The importance of data resources in data-driven modelling means that future reinforcement of the GE-LUCAS v1.1 gully inventory resources may provide opportunity to address unresolved but pertinent issues for pan-EU gully erosion modelling. These include, but are not limited to: (i) the issue of under-represented ephemeral gullies in GE-LUCAS v1.1, which currently limits the resource for spatiotemporal modelling exercises and likely introduces spatial bias within the gully presence observations21 (ii) the lack of data on active retreat rates, limiting possible predictions of gully expansion and erosion rates, (iii) tackling presence-absence class imbalance issues in naturally class-imbalanced classification problems such as gully erosion22,23, for example the exploration of oversampling, class weighting, and varied cutoff probability threshold techniques on the spatial predictions, (iv) issues obtaining high probability absence data for supervised learning models when observations are made in a limited temporal window, limiting the theoretical assignment of a true probability of 0 to some absence points24. Further developments of the GE-LUCAS v1.1 resource will support opportunities to apply model interpretability techniques to generate hypotheses to derive new understanding from data-driven models applied across the EU (Jiang et al.25). Overlapping with many of the aforementioned focal points, future modelling tasks may further benefit in both accuracy and spatial representativeness from using spatiotemporal covariates at a higher resolution compared to this current application (100 m).
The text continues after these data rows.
(* ===== verification/Compression.v ===== *)
(** * Compression (compression.c, compression.h)

    Chunks are compressed with LZ4 or DEFLATE.  The two codecs are libraries of
    others (contribs/lz4, contribs/miniz): [Lz4] and [Miniz] are their functions and
    [Lz4Laws] and [MinizLaws] what their headers promise. *)
From Stdlib Require Import ZArith Lia Bool String.
From stdpp Require Import base numbers option list.
From S2P Require Import Prelude Error Libc.

Module Compression.
Import Error Libc.
Local Open Scope inac_scope.

Definition len (t : text) : Z := Z.of_nat (length t).
Abbreviation bytes := (Forall is_byte).

(** ** The codecs *)
Definition MZ_SYNC_FLUSH : Z := 2.
Definition MZ_FINISH : Z := 4.
Definition MZ_OK : Z := 0.
Definition MZ_STREAM_END : Z := 1.
Definition MZ_BUF_ERROR : Z := -5.
Definition MZ_DEFAULT_WINDOW_BITS : Z := 15.
Definition LZ4_MAX_INPUT_SIZE : Z := 0x7E000000.
Definition LZ4_COMPRESSBOUND (isize : Z) : Z :=
  if LZ4_MAX_INPUT_SIZE <? u32 isize then 0 else isize + isize `quot` 255 + 16.
Definition LZ4_compressBound (isize : Z) : Z := LZ4_COMPRESSBOUND isize.
Definition mz_deflateBound (source_len : Z) : Z :=
  Z.max (128 +₆₄ (source_len *₆₄ 110) / 100) (128 +₆₄ source_len +₆₄ (source_len / (31 * 1024) + 1) *₆₄ 5).
Definition mz_compressBound (source_len : Z) : Z := mz_deflateBound (u64 source_len).

(** A block is compressed or decompressed at once: the result and what is stored. *)
Class Lz4 := {
  LZ4_compress_fast_extState : text -> Z -> Z -> Z * text;
  LZ4_compress_HC_extStateHC : text -> Z -> Z -> Z * text;
  LZ4_decompress_safe : text -> Z -> Z * text;
  LZ4_decompress_fast : text -> Z -> Z * text }.
(** [lz4_block z s]: z is a block with the content s. *)
Class Lz4Laws `{Lz4} (lz4_block : text -> text -> Prop) := {
  lz4_fast_is_block (s : text) (cap n : Z) (z : text) : LZ4_compress_fast_extState s cap 1 = (n, z) -> n <> 0 -> n = len z /\ n <= cap /\ lz4_block z s;
  lz4_fast_fits (s : text) (cap : Z) : len s <= LZ4_MAX_INPUT_SIZE -> LZ4_compressBound (len s) <= cap -> (LZ4_compress_fast_extState s cap 1).1 <> 0;
  lz4_hc_is_block (s : text) (cap n : Z) (z : text) : LZ4_compress_HC_extStateHC s cap 1 = (n, z) -> n <> 0 -> n = len z /\ n <= cap /\ lz4_block z s;
  lz4_hc_fits (s : text) (cap : Z) : len s <= LZ4_MAX_INPUT_SIZE -> LZ4_compressBound (len s) <= cap -> (LZ4_compress_HC_extStateHC s cap 1).1 <> 0;
  lz4_safe_of_block (z s : text) (cap : Z) : lz4_block z s -> len s <= cap -> LZ4_decompress_safe z cap = (len s, s);
  lz4_fast_of_block (z s rest : text) : lz4_block z s -> 0 < len s -> LZ4_decompress_fast (z ++ rest) (len s) = (len z, s) }.
(* ===== verification/Net.v ===== *)
(** * Sockets (net.c, net.h)

    Connections over the calls of POSIX, the class [Sockets]; [SocketLaws] is what it
    documents of descriptors and of what is sent.  An error is its message; the
    errno that is packed with it is left out. *)
From Stdlib Require Import ZArith Lia Bool String.
From stdpp Require Import base numbers option fin_maps gmap list.
From S2P Require Import Prelude Error Libc.

Module Net.
Import Error Libc.

(** ** The operating system *)
Definition AF_INET : Z := 2.
Definition O_NONBLOCK : Z := 2048.
Definition UINT16_MAX : Z := 65535.
Definition INADDR_ANY : Z := 0.
Definition __INA_SOCKET_TYPE_TCP : Z := 1.
Definition __INA_SOCKET_TYPE_UDP : Z := 2.
Definition __INA_CONNECT_NONE : Z := 0.
Definition __INA_CONNECT_NONBLOCK : Z := 1.

(** [struct sockaddr_in]: an address and a port. *)
Record sockaddr_in := SockAddr { sin_addr : Z; sin_port : Z }.
Record timeval := Timeval { tv_sec : Z; tv_usec : Z }.
Inductive sockopt :=
  | SO_REUSEADDR
  | SO_RCVTIMEO (t : timeval)
  | SO_SNDTIMEO (t : timeval)
  | IP_ADD_MEMBERSHIP (multiaddr interface : Z)
  | IP_DROP_MEMBERSHIP (multiaddr interface : Z).
(** [errno] as far as the code looks at it. *)
Inductive errno := EAGAIN | EWOULDBLOCK | EINPROGRESS | EINTR | E_other.
Record hostent := Hostent { h_addrtype : Z; h_addr_list : list Z }.
(** An interface: its name and its address, with the family; NULL for some. *)
Record ifaddrs := Ifaddrs { ifa_name : text; ifa_addr : option (Z * Z) }.

(** Descriptors that are open: the kind, the flags, where it is bound, whether it
    listens, its peer, and the datagrams or pieces sent. *)
Record sock := Sock { s_type : Z; s_flags : Z; s_bound : option sockaddr_in; s_listens : bool; s_peer : option sockaddr_in; s_sent : list text }.
Definition new_sock (type : Z) : sock := Sock type 0 None false None [].

(** Failures are [None]; a call that fails sets [errno]. *)
Class Sockets (W : Type) := {
  the_errno : W -> errno;
  socket : Z -> Z -> W -> W * option Z;
  setsockopt : Z -> sockopt -> W -> W * bool;
  bind : Z -> sockaddr_in -> W -> W * bool;
  listen : Z -> Z -> W -> W * bool;
  connect : Z -> sockaddr_in -> W -> W * bool;
  accept : Z -> W -> W * option (Z * sockaddr_in);
  close : Z -> W -> W;
  getfl : Z -> W -> option Z;
  setfl : Z -> Z -> W -> W * bool;
  select_writable : Z -> timeval -> W -> W * Z;
  so_error : Z -> W -> Z;
  read : Z -> Z -> W -> W * option text;
  send : Z -> text -> W -> W * option Z;
  sendto : Z -> sockaddr_in -> text -> W -> W * option Z;
  readv : Z -> list Z -> W -> W * option (list text);
  writev : Z -> list text -> W -> W * option Z;
  sendmsg : Z -> list text -> Z -> W -> W * option Z;
  gethostbyname : text -> W -> option hostent;
  gethostname : W -> option text;
  inet_aton : text -> option Z;
  inet_addr : text -> Z;
  inet_ntoa : Z -> text;
  getifaddrs : W -> option (list ifaddrs);
  hardware_address : text -> W -> option text;
  poll : list (Z * Z) -> Z -> W -> W * Z
}.

Definition set_sock (fd : Z) (f : sock -> sock) (m : gmap Z sock) : gmap Z sock := alter f fd m.
Definition with_flags (v : Z) (s : sock) : sock := Sock (s_type s) v (s_bound s) (s_listens s) (s_peer s) (s_sent s).
Definition with_bound (a : sockaddr_in) (s : sock) : sock := Sock (s_type s) (s_flags s) (Some a) (s_listens s) (s_peer s) (s_sent s).
Definition with_listens (s : sock) : sock := Sock (s_type s) (s_flags s) (s_bound s) true (s_peer s) (s_sent s).
Definition with_peer (a : sockaddr_in) (s : sock) : sock := Sock (s_type s) (s_flags s) (s_bound s) (s_listens s) (Some a) (s_sent s).
Definition with_sent (t : text) (s : sock) : sock := Sock (s_type s) (s_flags s) (s_bound s) (s_listens s) (s_peer s) (s_sent s ++ [t]).

Definition again (e : errno) : bool := match e with EAGAIN | EWOULDBLOCK | EINPROGRESS => true | _ => false end.
Definition good_time (t : timeval) : bool := (0 <=? tv_usec t) && (tv_usec t <? 1000000).

Class SocketLaws (W : Type) `{!Sockets W} := {
  fds : W -> gmap Z sock;
  (** how often [accept] is still interrupted before it gives a result *)
  interruptions : W -> nat;
  socket_fds (w w' : W) (domain type : Z) (r : option Z) : socket domain type w = (w', r) ->
    match r with Some fd => 0 <= fd /\ fds w !! fd = None /\ fds w' = <[fd := new_sock type]> (fds w) | None => fds w' = fds w end;
  setsockopt_fds (w : W) (fd : Z) (o : sockopt) : fds (setsockopt fd o w).1 = fds w;
  setsockopt_time (w : W) (fd : Z) (t : timeval) : good_time t = false -> (setsockopt fd (SO_RCVTIMEO t) w).2 = false /\ (setsockopt fd (SO_SNDTIMEO t) w).2 = false;
  bind_fds (w w' : W) (fd : Z) (a : sockaddr_in) (r : bool) : bind fd a w = (w', r) -> fds w' = if r then set_sock fd (with_bound a) (fds w) else fds w;
  listen_fds (w w' : W) (fd n : Z) (r : bool) : listen fd n w = (w', r) -> fds w' = if r then set_sock fd with_listens (fds w) else fds w;
  connect_fds (w w' : W) (fd : Z) (a : sockaddr_in) (r : bool) : connect fd a w = (w', r) ->
    fds w' = if r || again (the_errno w') then set_sock fd (with_peer a) (fds w) else fds w;
  accept_fds (w w' : W) (fd : Z) (r : option (Z * sockaddr_in)) : accept fd w = (w', r) ->
    match r with
    | Some (new, a) => 0 <= new /\ fds w !! new = None /\ fds w' = <[new := with_peer a (new_sock __INA_SOCKET_TYPE_TCP)]> (fds w)
    | None => fds w' = fds w /\ (the_errno w' = EINTR -> (interruptions w' < interruptions w)%nat)
    end;
  close_fds (w : W) (fd : Z) : fds (close fd w) = delete fd (fds w);
  getfl_fds (w : W) (fd v : Z) (s : sock) : getfl fd w = Some v -> fds w !! fd = Some s -> v = s_flags s;
  setfl_fds (w w' : W) (fd v : Z) (r : bool) : setfl fd v w = (w', r) -> fds w' = if r then set_sock fd (with_flags v) (fds w) else fds w;
  select_fds (w : W) (fd : Z) (t : timeval) : fds (select_writable fd t w).1 = fds w;
  send_fds (w w' : W) (fd : Z) (buf : text) (r : option Z) : send fd buf w = (w', r) -> buf <> [] ->
    match r with Some n => 0 < n <= Z.of_nat (length buf) /\ fds w' = set_sock fd (with_sent (take (Z.to_nat n) buf)) (fds w) | None => fds w' = fds w end;
  sendto_fds (w w' : W) (fd : Z) (a : sockaddr_in) (buf : text) (r : option Z) : sendto fd a buf w = (w', r) ->
    match r with Some n => n = Z.of_nat (length buf) /\ fds w' = set_sock fd (with_sent buf) (fds w) | None => fds w' = fds w end
}.

(** ** Sockets *)
Definition socket_not_created : Z := Z.lor (INA_ES S_SOCKET) (INA_ERR_NOT_ E_CREATED).
Definition socket_not_connected : Z := Z.lor (INA_ES S_SOCKET) (INA_ERR_NOT_ E_CONNECTED).
Definition socket_timed_out : Z := Z.lor (INA_ES S_SOCKET) (INA_ERR E_TIMED_OUT).
Definition host_not_resolved : Z := Z.lor (INA_ES S_HOST) (INA_ERR_NOT_ E_RESOLVED).
Definition address_invalid : Z := Z.lor (INA_ES S_ADDRESS) INA_ERR_INVALID.
Definition read_failed : Z := Z.lor (INA_ES S_READ) (INA_ERR E_FAILED).
Definition write_failed : Z := Z.lor (INA_ES S_WRITE) (INA_ERR E_FAILED).
Definition mac_not_detected : Z := Z.lor (INA_ES S_MAC) (INA_ERR_NOT_ E_DETECTED).
Definition io_failed : Z := Z.lor (INA_ES S_IO) (INA_ERR E_FAILED).

Section Net.
Context {W : Type} `{!Sockets W}.

(** A call of the library: the system behind it and the result. *)
Definition call (A : Type) : Type := W -> W * result A.
Definition __ina_eagain (w : W) : bool := again (the_errno w).
Definition ina_net_close (fd : Z) : call unit := fun w => if fd <=? 0 then (w, Err INA_ERR_INVALID_ARGUMENT) else (close fd w, Ok tt).

Definition __ina_create_socket (domain type : Z) : call Z := fun w =>
  if negb ((type =? __INA_SOCKET_TYPE_TCP) || (type =? __INA_SOCKET_TYPE_UDP)) then (w, Err INA_ERR_INVALID_ARGUMENT)
  else
    let '(w, r) := socket domain type w in
    match r with
    | None => (w, Err socket_not_created)
    | Some s =>
        let '(w, ok) := setsockopt s SO_REUSEADDR w in
        (w, if ok then Ok s else Err INA_ERR_OPERATION_FAILED)
    end.

(** The two ways to set the flags. *)
Definition set_flags (f : Z -> Z) (fd : Z) : call unit := fun w =>
  if fd <=? 0 then (w, Err INA_ERR_INVALID_ARGUMENT)
  else match getfl fd w with
  | None => (w, Err INA_ERR_OPERATION_FAILED)
  | Some v => let '(w, ok) := setfl fd (f v) w in (w, if ok then Ok tt else Err INA_ERR_OPERATION_FAILED)
  end.
Definition ina_net_nonblock : Z -> call unit := set_flags (fun v => Z.lor v O_NONBLOCK).
Definition ina_net_block : Z -> call unit := set_flags (fun v => Z.ldiff v O_NONBLOCK).

(** The address of a host; a host that is found has one. *)
Definition resolve (addr : text) (w : W) : option Z :=
  match inet_aton addr with
  | Some a => Some a
  | None => match gethostbyname addr w with Some he => head (h_addr_list he) | None => None end
  end.
Definition __ina_tcp_generic_connect (addr : text) (port flags : Z) : call Z := fun w =>
  match __ina_create_socket AF_INET __INA_SOCKET_TYPE_TCP w with
  | (w, Err e) => (w, Err e)
  | (w, Ok s) =>
      match resolve addr w with
      | None => (fst (ina_net_close s w), Err host_not_resolved)
      | Some a =>
          match (if Z.land flags __INA_CONNECT_NONBLOCK =? 0 then (w, Ok tt) else ina_net_nonblock s w) with
          | (w, Err e) => (w, Err e)
          | (w, Ok _) =>
              let '(w, ok) := connect s (SockAddr a port) w in
              if ok then (w, Ok s)
              else if __ina_eagain w && negb (Z.land flags __INA_CONNECT_NONBLOCK =? 0) then (w, Ok s)
              else (fst (ina_net_close s w), Err socket_not_connected)
          end
      end
  end.
Definition ina_net_tcp_connect (addr : text) (port timeout_sec : Z) : call Z := fun w =>
  if negb ((0 <? port) && (port <? UINT16_MAX)) then (w, Err INA_ERR_INVALID_ARGUMENT)
  else if 0 <? timeout_sec then
    match __ina_tcp_generic_connect addr port __INA_CONNECT_NONBLOCK w with
    | (w, Err e) => (w, Err e)
    | (w, Ok fd) =>
        let '(w, ready) := select_writable fd (Timeval timeout_sec 0) w in
        if 0 <? ready then
          if negb (so_error fd w =? 0) then (fst (ina_net_close fd w), Err socket_not_connected)
          else match ina_net_block fd w with (w, Ok _) => (w, Ok fd) | (w, Err e) => (w, Err e) end
        else (fst (ina_net_close fd w), Err socket_timed_out)
    end
  else __ina_tcp_generic_connect addr port __INA_CONNECT_NONE w.

Definition __ina_listen (s : Z) (a : sockaddr_in) : call unit := fun w =>
  let '(w, ok) := bind s a w in
  if negb ok then (fst (ina_net_close s w), Err INA_ERR_OPERATION_FAILED)
  else
    let '(w, ok) := listen s 511 w in
    if negb ok then (fst (ina_net_close s w), Err INA_ERR_OPERATION_FAILED) else (w, Ok tt).
Definition ina_net_tcp_server (port : Z) (bind_addr : text) : call Z := fun w =>
  if negb ((0 <? port) && (port <? UINT16_MAX)) then (w, Err INA_ERR_INVALID_ARGUMENT)
  else match __ina_create_socket AF_INET __INA_SOCKET_TYPE_TCP w with
  | (w, Err e) => (w, Err e)
  | (w, Ok fd) =>
      match inet_aton bind_addr with
      | None => (fst (ina_net_close fd w), Err address_invalid)
      | Some a =>
          match __ina_listen fd (SockAddr a port) w with
          | (w, Err e) => (fst (ina_net_close fd w), Err e)
          | (w, Ok _) => (w, Ok fd)
          end
      end
  end.

(** The loop goes on while the call is interrupted. *)
Fixpoint __ina_generic_accept (fuel : nat) (s : Z) (w : W) : option (W * result (Z * sockaddr_in)) :=
  match fuel with
  | O => None
  | S fuel =>
      let '(w, r) := accept s w in
      match r with
      | Some x => Some (w, Ok x)
      | None => match the_errno w with EINTR => __ina_generic_accept fuel s w | _ => Some (w, Err INA_ERR_OPERATION_FAILED) end
      end
  end.
(** The descriptor, the address as text and the port. *)
Definition ina_net_tcp_accept (fuel : nat) (sfd : Z) (w : W) : option (W * result (Z * text * Z)) :=
  if sfd <=? 0 then Some (w, Err INA_ERR_INVALID_ARGUMENT)
  else
    '(w, r) ← __ina_generic_accept fuel sfd w;
    Some (w, match r with Ok (fd, a) => Ok (fd, inet_ntoa (sin_addr a), sin_port a) | Err e => Err e end).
GE-LUCAS v1.1, based on LUCAS 2022 survey, represents a significant advancement in understanding and detecting gully erosion patterns across Europe. However, several key elements for improvement have emerged that would further enhance the monitoring capacity of gully erosion in the future: (i) a single snapshot sample design is insufficiently adapted to detect ephemeral gully features which develop post-rainstorm and are easily removed by tillage or quickly covered by vegetation growth, (ii) the absence of active retreat rates restricts the prediction of gully expansion and erosion rates, and finally (iii) the imbalance in classes’ occurrence, which is a longstanding challenge in classification problems. On a similar note, the timing of LUCAS surveying (starting in the South of Europe in spring and finishing in the North later in the year) is generally scarcely aligned to the occurrence of ephemeral gullies which have higher probabilities in certain seasons for different parts of Europe. A condition that may support the lack of gully evidence observed around Rome in the LUCAS2022 survey. Finally, we believe that high resolution satellite imagery may be more suited to the task of locating gully presence, especially if aided by prior spatial probability estimates used to build a stratified random sampling. A monitoring strategy that, in light of our findings, may result in more efficient monitoring of Europe’s gully erosion channels compared to the regular fishnet network adopted in LUCAS 2022. Based on the insights gained, we propose that the next phase of the pan-European Union assessment of gully erosion channels should involve a stratified random monitoring approach, conducted on-screen, across an additional 100,000 to 200,000 locations. The strata can be defined according to the predictive factors identified by the RF analysis. Moreover, these on-screen evaluations should be conducted more frequently, allowing for better detection of the dynamics of gully occurrence over time.